One way to measure the impact of inflation, mortgage rates and home prices on affordability over time is to use what we call the “typical mortgage payment.” It’s a mortgage-rate-adjusted monthly payment based on each month’s U.S. median home sale price. It is calculated using Freddie Mac’s average rate on a 30-year fixed-rate mortgage with a 20 percent down payment. It does not include taxes or insurance. The typical mortgage payment is a good proxy for affordability because it shows the monthly amount that a borrower would have to qualify for to get a mortgage to buy the median-priced U.S. home.
The U.S. median sale price in September 2018 – $221,697 – was up 5.6 year over year, while the typical mortgage payment was up 16.4 percent because of a 0.8-percentage-point rise in mortgage rates over that one-year period.
A consensus forecast suggests mortgage rates will rise by about half of a percentage point between September 2018 and September 2019. The CoreLogic HPI Forecast suggests the median sale price will rise 2.7 percent in real, or inflation-adjusted, terms over that same period (or 4.9 percent in nominal terms). Based on these projections, the real typical monthly mortgage payment would rise from $912 in September 2018 to $994 by September 2019, an 8.9 percent year-over-year gain (Figure 1). In nominal terms the typical mortgage payment’s year-over-year gain in September 2019 would be 11.3 percent.

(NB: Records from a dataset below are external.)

(* ===== verification/ArenaSpec.v ===== *)
(** * Arena allocation: the theorems

    The blocks of an allocator never overlap and are zero when they are given
    out, in every execution of [Arena]'s functions: an invariant of the state
    [Sys], kept by each of them, and what the destructors leave behind. *)

From S2P Require Import Prelude Memory Platform Arena.

Create Rewrite HintDb lsp_cover.

(** ** Ranges *)

(** A range of addresses, by first address and length. *)
Definition covers (x : Z) (r : Z * Z) : bool := (r.1 <=? x) && (x <? r.1 + r.2).

(** How many of the ranges hold the address. *)
Definition cover (x : Z) (l : list (Z * Z)) : Z := count_if (covers x) l.

Definition arena_range (a : Arena) : Z * Z := (memory_ a, size_ a).

Definition arena_ranges (l : list Arena) : list (Z * Z) := map arena_range l.

(** The part of a chain that [bytes_allocated_] and the cursor record as used. *)
Definition used_ranges (s : ArenaAllocator) : list (Z * Z) :=
  match arena_head_ s with
  | [] => []
  | head :: next =>
      (memory_ head, ptr_ s - begin_ s) :: map (λ a, (memory_ a, bytes_allocated_ a)) next
  end.

Lemma cover_nonneg x l : 0 <= cover x l.
Proof. apply count_if_nonneg. Qed.

Lemma cover_cons x r l : cover x (r :: l) = (if covers x r then 1 else 0) + cover x l.
Proof. done. Qed.

Lemma cover_nil x : cover x [] = 0.
Proof. done. Qed.

Lemma cover_app x l k : cover x (l ++ k) = cover x l + cover x k.
Proof. unfold cover. induction l as [|r l IH]; simpl; [done|]. rewrite IH. lia. Qed.

Lemma covers_spec x r : covers x r = true ↔ r.1 <= x < r.1 + r.2.
Proof. unfold covers. lia. Qed.

Lemma cover_pos x l : 0 < cover x l ↔ ∃ r, r ∈ l ∧ r.1 <= x < r.1 + r.2.
Proof.
  unfold cover. split.
  - intros (i & r & Hr & Hx)%count_if_pos_inv. apply covers_spec in Hx.
    exists r. split; [by eapply list_elem_of_lookup_2|done].
  - intros (r & Hr & Hx). apply list_elem_of_lookup in Hr as [i Hr].
    pose proof (count_if_lookup _ _ _ _ Hr (proj2 (covers_spec x r) Hx)). lia.
Qed.

Lemma arena_ranges_cons a l : arena_ranges (a :: l) = arena_range a :: arena_ranges l.
Proof. done. Qed.

Lemma arena_ranges_app l k : arena_ranges (l ++ k) = arena_ranges l ++ arena_ranges k.
Proof. apply map_app. Qed.

#[export] Hint Rewrite cover_cons cover_nil cover_app arena_ranges_cons arena_ranges_app
  : lsp_cover.

Lemma covers_false x r : covers x r = false ↔ ¬ (r.1 <= x < r.1 + r.2).
Proof. by rewrite <-covers_spec, not_true_iff_false. Qed.

(** Case analysis on whether a range holds an address. *)
Ltac cover_cases :=
  autorewrite with lsp_cover in *;
  repeat match goal with
  | H : context [covers ?x ?r] |- _ =>
      let E := fresh "E" in
      destruct (covers x r) eqn:E; [apply covers_spec in E|apply covers_false in E]; try discriminate
  | |- context [covers ?x ?r] =>
      let E := fresh "E" in
      destruct (covers x r) eqn:E; [apply covers_spec in E|apply covers_false in E]; try discriminate
  end; cbn [fst snd arena_range memory_ size_ with_bytes_allocated] in *.

(** ** States of an allocator in use *)

(** The allocator, the memory, the blocks its callers hold, and those of them
    that came from [malloc]. *)
Record Sys := MkSys {
  alloc : ArenaAllocator;
  bytes : mem;
  blocks : list (Z * Z);
  heap : list (Z * Z)
}.

(** What is mapped or allocated. *)
Definition regions (g : Sys) : list (Z * Z) :=
  arena_ranges (arena_head_ (alloc g)) ++ arena_ranges (pool_ (alloc g)) ++ heap g.

(** The bytes of an arena past [bytes_allocated_] are zero. *)
Definition clean (m : mem) (a : Arena) : Prop :=
  ∀ x, memory_ a + bytes_allocated_ a <= x < memory_ a + size_ a → m x = 0.

Section invariant.
Context (cur : Arch) (page_bits : Z).
Abbreviation w := (kPointerBits cur).
Abbreviation getpagesize := (2 ^ page_bits).
Implicit Types (s : ArenaAllocator) (g : Sys) (m : mem).

(** An arena is inside the address space, and aligned. *)
Record arena_ok (a : Arena) : Prop := {
  arena_at : 0 < memory_ a;
  arena_aligned : (16 | memory_ a);
  arena_used : 0 <= bytes_allocated_ a <= size_ a;
  arena_end : memory_ a + size_ a < 2 ^ w
}.

(** The cursor is in the head arena, or null: before the first block, and after
    [ResetCurrentArena], which [rst] allows. *)
Definition cursor_ok (rst : bool) s : Prop :=
  match arena_head_ s with
  | head :: _ =>
      (rst = true ∧ begin_ s = 0 ∧ end_ s = 0 ∧ ptr_ s = 0) ∨
      (begin_ s = memory_ head ∧ end_ s = memory_ head + size_ head ∧
       begin_ s <= ptr_ s <= end_ s ∧ (kAlignment | ptr_ s))
  | [] => begin_ s = 0 ∧ end_ s = 0 ∧ ptr_ s = 0
  end.

Record sys_ok (rst : bool) (g : Sys) : Prop := {
  ok_regions : ∀ x, cover x (regions g) <= 1;
  ok_chain : Forall arena_ok (arena_head_ (alloc g));
  ok_pool : Forall (λ a, arena_ok a ∧ clean (bytes g) a) (pool_ (alloc g));
  ok_cursor : cursor_ok rst (alloc g);
  ok_zero : ∀ x, ptr_ (alloc g) <= x < end_ (alloc g) → bytes g x = 0;
  ok_blocks : ∀ x, cover x (blocks g) <= 1;
  ok_inside : ∀ x, 0 < cover x (blocks g) →
    0 < cover x (heap g) ∨
    (0 < cover x (arena_ranges (arena_head_ (alloc g))) ∧
     ¬ (ptr_ (alloc g) <= x < end_ (alloc g)));
  ok_used : rst = false → ∀ x, 0 < cover x (arena_ranges (arena_head_ (alloc g))) →
    cover x (used_ranges (alloc g)) = 0 → bytes g x = 0 ∧ cover x (blocks g) = 0
}.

An IHS Markit forecast indicates that real disposable income will rise by around 2.6 percent over the next year, meaning homebuyers would see a larger chunk of their incomes devoted to mortgage payments.
When adjusted for inflation the typical mortgage payment puts homebuyers’ current costs in the proper historical context. Figure 2 shows that while the inflation-adjusted typical mortgage payment has trended higher in recent years, in September 2018 it remained 28.8 percent below the all-time peak of $1,281 in June 2006. That’s because the average mortgage rate back in June 2006 was about 6.7 percent, compared with an average rate of about 4.6 percent in September 2018, and the inflation-adjusted U.S. median sale price in June 2006 was $248,717 (or $199,000 in 2006 dollars), compared with a September 2018 median of $221,697.
 Based on the average mortgage rate forecast from Freddie Mac, Fannie Mae, Mortgage Bankers Association, National Association of Realtors, National Association of Home Builders and IHS Markit.
 Inflation adjustments made with the U.S. Bureau of Labor Statistics Consumer Price Index (CPI), Urban Consumer – All Items.